Séverine knew all too well that those of fortune and favor could cover up any number of indecencies, even the murdering of one’s own in-laws with the hope of inheriting their fortune, and so she was not shocked to hear his tale. The very injustice of it seemed to turn her sorrow to anger. And then, she remembered what that anger had caused. “You were explaining how you were able to overcome such failure?” she prompted.
“Yes, yes. Though the scandal had not touched my own reputation, it had touched hers, and that fact haunted me for years. I lived in darkness, plagued by my failure, my lack of integrity, my lack of virtue. I was an immoral character who was playing the part of a moral one on the stage of my own life. Then one day, I was sitting in a pew and the priest recited those most harrowing words from Matthew:
“‘And if thy right eye offend thee, pluck it out, and cast it from thee: for it is profitable for thee that one of thy members should perish, and not that thy whole body should be cast into hell.’
“I realized then that I wasn’t afflicted by demons, I was afflicted by just One: Lust.

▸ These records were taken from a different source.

Lemma for_in_app l1 l2 w w1 t1 :
  for_in l1 f w = Run (Ok tt) w1 t1 ->
  for_in (l1 ++ l2) f w = after t1 (for_in l2 f w1).
Proof.
  revert w t1. induction l1 as [|x l1 IH]; intros w t1 H; simpl in *.
  - inversion H; subst. now rewrite after_nil.
  - unfold bind in *. destruct (f x w) as [[v|e] w2 t2]; [|discriminate].
    destruct (for_in l1 f w2) as [[[]|e] w3 t3] eqn:E; [|discriminate].
    inversion H; subst.
    rewrite (IH _ _ E). unfold after.
    destruct (for_in l2 f w1); simpl. now rewrite app_assoc.
Qed.

(** The loop stops at the first call that raises. *)
Lemma for_in_stops l1 x l2 w w1 t1 e w2 t2 :
  for_in l1 f w = Run (Ok tt) w1 t1 ->
  f x w1 = Run (Raise e) w2 t2 ->
  for_in (l1 ++ x :: l2) f w = Run (Raise e) w2 (t1 ++ t2).
Proof.
  intros H1 H2. rewrite for_in_app with (1 := H1). simpl.
  rewrite bind_raise with (1 := H2). reflexivity.
Qed.

End Loops.

(** ** Calls to one collaborator over a list of identifiers *)

Section Invoke.

Context {W A : Type}.
Variable mk : string -> call.
Variable obs : A -> outcome.
Variable g : string -> W -> result A * W.

Local Abbreviation step := (fun x : string => invoke (mk x) obs (g x)).

Lemma step_raise_log x w e w1 t1 :
  step x w = Run (Raise e) w1 t1 -> t1 = [Ev (mk x) (Raised e)].
Proof.
  unfold invoke. destruct (g x w) as [[a|e'] w']; intros H;
    inversion H. reflexivity.
Qed.

Lemma returned_events_calls xs vs :
  List.length vs = List.length xs ->
  calls (returned_events mk obs xs vs) = map mk xs.
Proof.
  revert vs. induction xs as [|x xs IH]; intros [|v vs] H;
    simpl in *; try discriminate; [reflexivity|].
  unfold calls, returned_events in *. simpl. f_equal. apply IH. lia.
Qed.

Lemma returned_events_cons x xs v vs :
  returned_events mk obs (x :: xs) (v :: vs) =
  Ev (mk x) (obs v) :: returned_events mk obs xs vs.
Proof. reflexivity. Qed.

(** Every run of the comprehension has one of the two shapes. *)
Lemma list_comp_shape xs w : comp_shape mk obs xs (list_comp step xs w).
Proof.
  revert w. induction xs as [|x xs IH]; intros w; simpl.
  - apply comp_all with (vs := []). reflexivity.
  - unfold bind. unfold invoke at 1.
    destruct (g x w) as [[v|e] w1].
    + specialize (IH w1). inversion IH as [vs w2 Hlen Heq|l1 y l2 vs e w2 Hxs Hlen Heq].
      * unfold ret. simpl.
        replace (returned_events mk obs xs vs ++ [])
          with (returned_events mk obs xs vs) by now rewrite app_nil_r.
        rewrite <- returned_events_cons. apply comp_all. simpl. lia.
      * simpl. rewrite app_comm_cons, <- returned_events_cons.
        apply comp_stop with (l2 := l2); [now rewrite Hxs | simpl; lia].
    + apply comp_stop with (l1 := []) (l2 := xs) (vs := []); reflexivity.
Qed.

Hypothesis mk_not_build : forall x, is_build (mk x) = false.
Hypothesis obs_not_raised : forall a, raised (obs a) = false.

Lemma returned_events_no_build xs vs :
  build_called (returned_events mk obs xs vs) = false.
Proof.
  unfold build_called, calls, returned_events. rewrite !map_map. simpl.
  induction (combine xs vs) as [|p l IH]; simpl; [reflexivity|].
  now rewrite mk_not_build, IH.
Qed.

Lemma returned_events_not_raised xs vs :
  per_identifier_raised (returned_events mk obs xs vs) = false.
Proof.
  unfold per_identifier_raised, returned_events.
  induction (combine xs vs) as [|p l IH]; simpl; [reflexivity|].
  now rewrite obs_not_raised, andb_false_r, IH.
Qed.

(** A comprehension over per-identifier calls never calls [build]. *)
Lemma list_comp_no_build xs w :
  build_called (log (list_comp step xs w)) = false.
Proof.
  destruct (list_comp_shape xs w); simpl.
  - apply returned_events_no_build.
  - unfold build_called, calls. rewrite map_app, existsb_app. simpl.
    fold (calls (returned_events mk obs l1 vs)).
    fold (build_called (returned_events mk obs l1 vs)).
    now rewrite returned_events_no_build, mk_not_build.
Qed.

Lemma for_in_no_build xs w :
  build_called (log (for_in xs step w)) = false.
Proof.
  rewrite for_in_list_comp. unfold bind, ret.
  pose proof (list_comp_no_build xs w) as H.
  destruct (list_comp step xs w) as [[vs|e] w1 t1]; simpl in *;
    now rewrite ?app_nil_r.
Qed.

(** When no call raised, the comprehension returned and called every
    identifier, in order. *)
Lemma list_comp_not_raised xs w :
  per_identifier_raised (log (list_comp step xs w)) = false ->
  exists vs w1,
    list_comp step xs w = Run (Ok vs) w1 (returned_events mk obs xs vs)
    /\ List.length vs = List.length xs.
Proof.
  destruct (list_comp_shape xs w) as [vs w1 Hlen|l1 x l2 vs e w1 Hxs Hlen];
    simpl; intros H.
  - now exists vs, w1.
  - unfold per_identifier_raised in H. rewrite existsb_app in H. simpl in H.
    rewrite mk_not_build in H. simpl in H. rewrite orb_true_r in H.
    discriminate.
Qed.

End Invoke.

Lemma some_changed_returned mk xs vs :
  List.length vs = List.length xs ->
  some_changed (returned_events mk ReturnedBool xs vs) = any vs.
Proof.
  revert vs. induction xs as [|x xs IH]; intros [|v vs] H;
    simpl in *; try discriminate; [reflexivity|].
  unfold some_changed, any in *. cbn [returned_events combine map existsb].
  unfold returned_events in IH. rewrite IH by lia. now destruct v.
Qed.

(** ** Runs of the [start] methods *)

Section Runs.

Variable W : Type.
Variable cmds : Commands W.

Lemma or_cwd_run args w :
  or_cwd cmds args w = Run (res (or_cwd cmds args w)) w [].
Proof.
  destruct args as [|a args]; [|reflexivity].
  simpl. unfold bind, os_getcwd, ret. now destruct (cmd_getcwd cmds w).
Qed.

Lemma identifiers_run c self w :
  identifiers cmds c self w = Run (res (identifiers cmds c self w)) w [].
Proof. destruct c; simpl; try reflexivity; apply or_cwd_run. Qed.

Lemma build_run dir clean w :
  exists o, log (build cmds dir clean w) = [Ev (Call_build dir clean) o]
            /\ o <> ReturnedBool true.
Proof.
  unfold build, invoke. destruct (cmd_build cmds dir clean w) as [[[]|e] w1];
    eexists; split; simpl; try reflexivity; discriminate.
Qed.

(** [build] is not called by a sequence whose parts do not call it. *)
Lemma no_build_bind {A B} (m : M W A) (k : A -> M W B) w :
  build_called (log (m w)) = false ->
  (forall a w1, build_called (log (k a w1)) = false) ->
  build_called (log (bind m k w)) = false.
Proof.
  intros Hm Hk. unfold bind.
  destruct (m w) as [[a|e] w1 t1]; simpl in *; [|exact Hm].
  specialize (Hk a w1). destruct (k a w1) as [r w2 t2]; simpl in *.
  unfold build_called, calls in *. now rewrite map_app, existsb_app, Hm, Hk.
Qed.

Lemma no_build_or_cwd args w :
  build_called (log (or_cwd cmds args w)) = false.
Proof. now rewrite or_cwd_run. Qed.

End Runs.

(** ** The build step *)

Ltac unfold_calls :=
  unfold install_extension, uninstall_extension, enable_extension,
    disable_extension, link_package, unlink_package.

Ltac unfold_calls_in H :=
  unfold install_extension, uninstall_extension, enable_extension,
    disable_extension, link_package, unlink_package in H.

(** A loop or a comprehension over per-identifier calls does not build. *)
Ltac loop_no_build :=
  unfold_calls;
  first [ eapply list_comp_no_build | eapply for_in_no_build ];
  intros; reflexivity.

Lemma no_build_flag_clears_should_build (self : BaseExtensionApp) :
  should_build (apply_flag "no-build" self) = false.
Proof. reflexivity. Qed.

Lemma clean_flag_keeps_should_build (self : BaseExtensionApp) :
  should_build (apply_flag "clean" self) = should_build self.
Proof. reflexivity. Qed.

Section Build.

Variable W : Type.
Variable cmds : Commands W.

(** C7. [enable] and [disable] never call [build], whatever the identifier
    list, the flags [should_build] and [should_clean], the world and the
    outcome of the calls. *)
Theorem enable_disable_never_build (self : BaseExtensionApp) (w : W) :
  build_called (log (EnableLabExtensionsApp_start cmds self w)) = false
  /\ build_called (log (DisableLabExtensionsApp_start cmds self w)) = false.
Proof.
  split.
  - unfold EnableLabExtensionsApp_start.
    apply no_build_bind; [loop_no_build | reflexivity].
  - unfold DisableLabExtensionsApp_start.
    apply no_build_bind; [loop_no_build | reflexivity].
Qed.

(** C5. With [should_build] false (what [--no-build] sets), [install],
    [link], [unlink] and [uninstall] make no [build] call, whatever the
    identifier list and whatever the per-identifier calls do. *)
Theorem no_build_when_should_build_false
    (c : subapp) (self : BaseExtensionApp) (w : W) :
  In c [InstallLabExtensionApp; LinkLabExtensionApp;
        UnlinkLabExtensionApp; UninstallLabExtensionApp] ->
  should_build self = false ->
  build_called (log (start cmds c self w)) = false.
Proof.
  intros Hc Hsb.
  destruct Hc as [<-|[<-|[<-|[<-|[]]]]]; simpl;
    unfold InstallLabExtensionApp_start, LinkLabExtensionApp_start,
      UnlinkLabExtensionApp_start, UninstallLabExtensionApp_start;
    rewrite Hsb;
    (apply no_build_bind; [apply no_build_or_cwd | intros ids w1]).
  - apply no_build_bind; [loop_no_build | reflexivity].
  - apply no_build_bind; [loop_no_build | reflexivity].
  - apply no_build_bind.
    + apply no_build_bind; [loop_no_build | reflexivity].
    + intros ans w2. now rewrite andb_false_r.
  - apply no_build_bind.
    + apply no_build_bind; [loop_no_build | reflexivity].
    + intros ans w2. now rewrite andb_false_r.
Qed.

(** C10. With an empty identifier list [enable] and [disable] return at
    once: no collaborator call is made, [os.getcwd] is not consulted and
    the world is left as it was. *)
Theorem enable_disable_empty_is_noop (self : BaseExtensionApp) (w : W) :
  extra_args self = [] ->
  EnableLabExtensionsApp_start cmds self w = Run (Ok tt) w []
  /\ DisableLabExtensionsApp_start cmds self w = Run (Ok tt) w [].
Proof.
  intros H. unfold EnableLabExtensionsApp_start, DisableLabExtensionsApp_start.
  rewrite H. split; reflexivity.
Qed.

End Build.

(** ** [unlink] and [uninstall] *)

Section Removing.

Variable W : Type.
Variable cmds : Commands W.
(** * pygenn.genn_model: the GeNNModel life cycle

    A shallow embedding of [src/pygenn/genn_model.py]: the module-level
    backend import loop and the methods of class [GeNNModel]
    (construction, registration of populations, build, load, the guarded
    device operations and teardown).

    Python objects are mutable and calls into the native layer are opaque,
    so a method is a computation over a machine state that holds the
    instance and a chronological log of everything the method asked of the
    outside world (native superclass, backend module, shared-library
    runtime, subprocesses, warnings).  An exception leaves the mutations
    made so far in place, as in Python. *)

From Stdlib Require Import Ascii String List ZArith Bool Lia.
Import ListNotations.
Local Open Scope string_scope.
Local Open Scope list_scope.

(** String concatenation, kept apart from list append. *)
Infix "+++" := String.append (right associativity, at level 60).

(** ** Python values that cross the API *)

(** An extra global parameter as the population objects expose it:
    [egp_dat.needsAllocation]. *)
Record EGP := { needsAllocation : bool }.

(** A population object (NeuronGroup, SynapseGroup, CurrentSource or
    CustomUpdate).  The class itself lives in the native layer; this file
    only reads its name and its [extra_global_params] dictionary. *)
Record Group := {
  g_name : string;
  extra_global_params : list (string * EGP)
}.

Inductive pyobj :=
| PyNone
| PyBool (b : bool)
| PyInt (z : Z)
| PyStr (s : string)
| PyNeuronGroup (g : Group)
| PySynapseGroup (g : Group)
| PyDict (d : list (string * Group))
| PyOpaque (what : string).

(** ** The outside world

    Every call that leaves this file is recorded as an event: the methods of
    the shared-library runtime [self._slm], the native superclass
    [ModelSpecInternal], the backend module, helper modules, subprocesses
    and [warnings.warn]. *)
Inductive group_kind := Neuron | Synapse | Current | Custom.

Inductive event :=
(* warnings.warn(message, category) *)
| Warn (category message : string)
(* import_module at module level *)
| ImportModule (name : string)
(* self._slm *)
| SlmOpen (path name : string)
| SlmAllocateMem
| SlmAllocateRecordingBuffers (n : Z)
| SlmInitialize
| SlmInitializeSparse
| SlmStepTime
| SlmCustomUpdate (name : string)
| SlmPullConnectivityFromDevice (pop : string)
| SlmPushSpikesToDevice (pop : string)
| SlmPushSpikeEventsToDevice (pop : string)
| SlmPushCurrentSpikesToDevice (pop : string)
| SlmPushCurrentSpikeEventsToDevice (pop : string)
| SlmPushConnectivityToDevice (pop : string)
| SlmPushVarToDevice (pop var : string)
| SlmPushExtraGlobalParam (pop egp : string) (size : Z)
| SlmPullRecordingBuffersFromDevice
| SlmFreeExtraGlobalParam (pop egp : string)
(* model_preprocessor.get_model *)
| GetModel (model : string)
(* super(GeNNModel, self) *)
| SuperAddNeuronPopulation (name : string) (num_neurons : Z)
| SuperAddSynapsePopulation (name source target : string)
| SuperAddCurrentSource (name pop : string)
| SuperAddCustomUpdate (name group : string)
| Finalize
(* methods of population objects *)
| InitGroup (name : string)
| GroupLoadInitEgps (kind : group_kind) (name : string)
| NeuronGroupLoad (name : string) (num_recording_timesteps : option Z)
| GroupLoad (kind : group_kind) (name : string)
(* self._backend_module *)
| Preferences (backend : string)
| CreateBackend (backend output_path : string) (log_level : Z)
    (preferences : list (string * pyobj))
(* code generator and tool chain *)
| GenerateCode (output_path : string) (force_rebuild : bool)
| CheckCall (argv : list string).

(** Exceptions, by Python class.  [ExternalError] is whatever an external
    collaborator raises; it carries the call that raised. *)
Inductive exn :=
| PyException (msg : string)
| ValueError (msg : string)
| KeyError (key : string)
| NameError (name : string)
| AttributeError (attr : string)
| IndexError
| AssertionError
| ExternalError (call : event).

(** ** Dictionaries

    Python dictionaries keep insertion order, and [load] and [end] iterate
    them, so a registry is an association list. *)
Module Dict.

Definition t (V : Type) := list (string * V).

Definition empty {V} : t V := [].

Fixpoint get {V} (k : string) (d : t V) : option V :=
  match d with
  | [] => None
  | (k', v) :: r => if String.eqb k k' then Some v else get k r
  end.

(** [d[k] = v]: an existing key keeps its position. *)
Fixpoint set {V} (k : string) (v : V) (d : t V) : t V :=
  match d with
  | [] => [(k, v)]
  | (k', v') :: r =>
      if String.eqb k k' then (k, v) :: r else (k', v') :: set k v r
  end.

(** [k in d] *)
Definition mem {V} (k : string) (d : t V) : bool :=
  match get k d with Some _ => true | None => false end.

Definition keys {V} (d : t V) : list string := map fst d.
Definition values {V} (d : t V) : list V := map snd d.

End Dict.

(** ** String formatting *)

(** A [str.format] template with positional fields. *)
Inductive fmt_piece :=
| Lit (s : string)
| Field (i : nat).

(** [template.format( *args )]: field [{i}] takes [args[i]] and raises
    IndexError when the tuple is too short. *)
Fixpoint str_format (t : list fmt_piece) (args : list string)
  : exn + string :=
  match t with
  | [] => inr ""
  | Lit s :: r =>
      match str_format r args with
      | inr rest => inr (s +++ rest)
      | inl e => inl e
      end
  | Field i :: r =>
      match nth_error args i with
      | None => inl IndexError
      | Some a =>
          match str_format r args with
          | inr rest => inr (a +++ rest)
          | inl e => inl e
          end
      end
  end.

(** [os.path.join(a, b)] for two components, on a POSIX host. *)
Definition ends_with_slash (a : string) : bool :=
  match String.get (String.length a - 1) a with
  | Some c => Ascii.eqb c "/"%char
  | None => false
  end.

Definition path_join (a b : string) : string :=
  match String.get 0 b with
  | Some c =>
      if Ascii.eqb c "/"%char then b
      else if (String.length a =? 0)%nat then b
      else if ends_with_slash a then a +++ b
      else a +++ "/" +++ b
  | None =>
      if (String.length a =? 0)%nat then b
      else if ends_with_slash a then a
      else a +++ "/"
  end.

(** ** Module level: the backend import loop (lines 66-80) *)

(** A backend module, as far as [GeNNModel] uses it: its name and the
    fields (with defaults) of the object its [Preferences()] returns. *)
Record backend_module := {
  bm_name : string;
  bm_preferences : Dict.t pyobj
}.

(** What [import_module("." + b + "_backend", "pygenn")] does. *)
Inductive import_result :=
| Imported (m : backend_module)
| RaisesImportError
| RaisesOther.

Definition backend_preference : list string :=
  ["cuda"; "single_threaded_cpu"; "opencl"].

(** The [for b in [...]] loop: an ImportError is swallowed, any other
    exception aborts the import of [genn_model] itself, a module that
    imports is appended to the ordered dictionary. *)
Fixpoint import_backends (import_module : string -> import_result)
  (bs : list string) (backend_modules : Dict.t backend_module)
  : exn + Dict.t backend_module :=
  match bs with
  | [] => inr backend_modules
  | b :: rest =>
      match import_module b with
      | RaisesImportError => import_backends import_module rest backend_modules
      | RaisesOther => inl (ExternalError (ImportModule b))
      | Imported m =>
          import_backends import_module rest (Dict.set b m backend_modules)
      end
  end.

(** The global namespace of [genn_model] once its top-level statements
    have run: the imports (lines 42-64), [backend_modules], the loop
    variables [b] and [m] of the import loop ([m] only when some backend
    imported), the class and the module's functions.  Line 57 is
    [from .genn import (...)]: it binds the listed names and not [genn]
    itself.  What a name is bound to does not matter below, so bound
    objects are opaque. *)
Definition module_global_names : list string :=
  [ "OrderedDict"; "import_module"; "path"; "system"; "cpu_count";
    "check_call"; "dedent"; "warn"; "proxy"; "np"; "iteritems";
    "itervalues"; "string_types";
    "CurrentSource"; "ModelSpecInternal"; "NeuronGroup"; "PlogSeverity";
    "SynapseGroup"; "VarLocation";
    "SharedLibraryModelDouble"; "SharedLibraryModelFloat";
    "NeuronGroupMixin"; "get_model"; "neuron_models";
    "backend_modules"; "b"; "m";
    "GeNNModel"; "init_var"; "init_connectivity";
    "init_toeplitz_connectivity"; "create_var_ref"; "create_psm_var_ref";
    "create_wu_pre_var_ref"; "create_wu_post_var_ref"; "create_wu_var_ref";
    "create_custom_neuron_class"; "create_custom_postsynaptic_class";
    "create_custom_weight_update_class";
    "create_custom_current_source_class";
    "create_custom_custom_update_class"; "create_custom_model_class";
    "create_dpf_class"; "create_cmlf_class"; "create_cksf_class";
    "create_custom_init_var_snippet_class";
    "create_custom_sparse_connect_init_snippet_class" ].

Definition module_globals : Dict.t pyobj :=
  map (fun n => (n, PyOpaque n)) module_global_names.

(** ** The instance *)

Inductive SharedLibraryModel :=
| SharedLibraryModelFloat
| SharedLibraryModelDouble.

(** The attributes of a [GeNNModel].  [recording_in_use] and [name] belong
    to the native superclass [ModelSpecInternal]; an attribute that is only
    assigned later in the life cycle is an [option]. *)
Record GeNNModel := {
  recording_in_use : bool;
  name : string;
  _time_precision : string;
  _slm : SharedLibraryModel;
  _built : bool;
  _loaded : bool;
  _backend_name : option string;
  _backend_module : option backend_module;
  _preferences : Dict.t pyobj;
  backend_log_level : Z;
  _path_to_model : option string;
  neuron_populations : Dict.t Group;
  synapse_populations : Dict.t Group;
  current_sources : Dict.t Group;
  custom_updates : Dict.t Group;
  genn_types : Dict.t string
}.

And there was only one way I could rid myself of the vulgarities of Lust forever: to take a vow of celibacy. I did so at that very moment. I said a silent prayer, probably my very first one, promising that I would never again engage in such vulgarities. The demon immediately lost its power on me and left me alone — I was free.
“I joined the order against my parents’ wishes. I did not believe in Providence and yet entered my period of discernment completely devoted to Him. It was the one way I felt I could redeem my actions and eventually I came to feel that I did. I was not thwarted by my experiences, but made stronger by them. As a consequence, I am now a man of principle, of discipline. And I have spent my life in complete opposition to the loose morality I exhibited in my youth.
“It’s true that you cannot undo what has been done,” he said at length. “But you can recognize the true demon who plagues you — and you can rage against it with all your might.”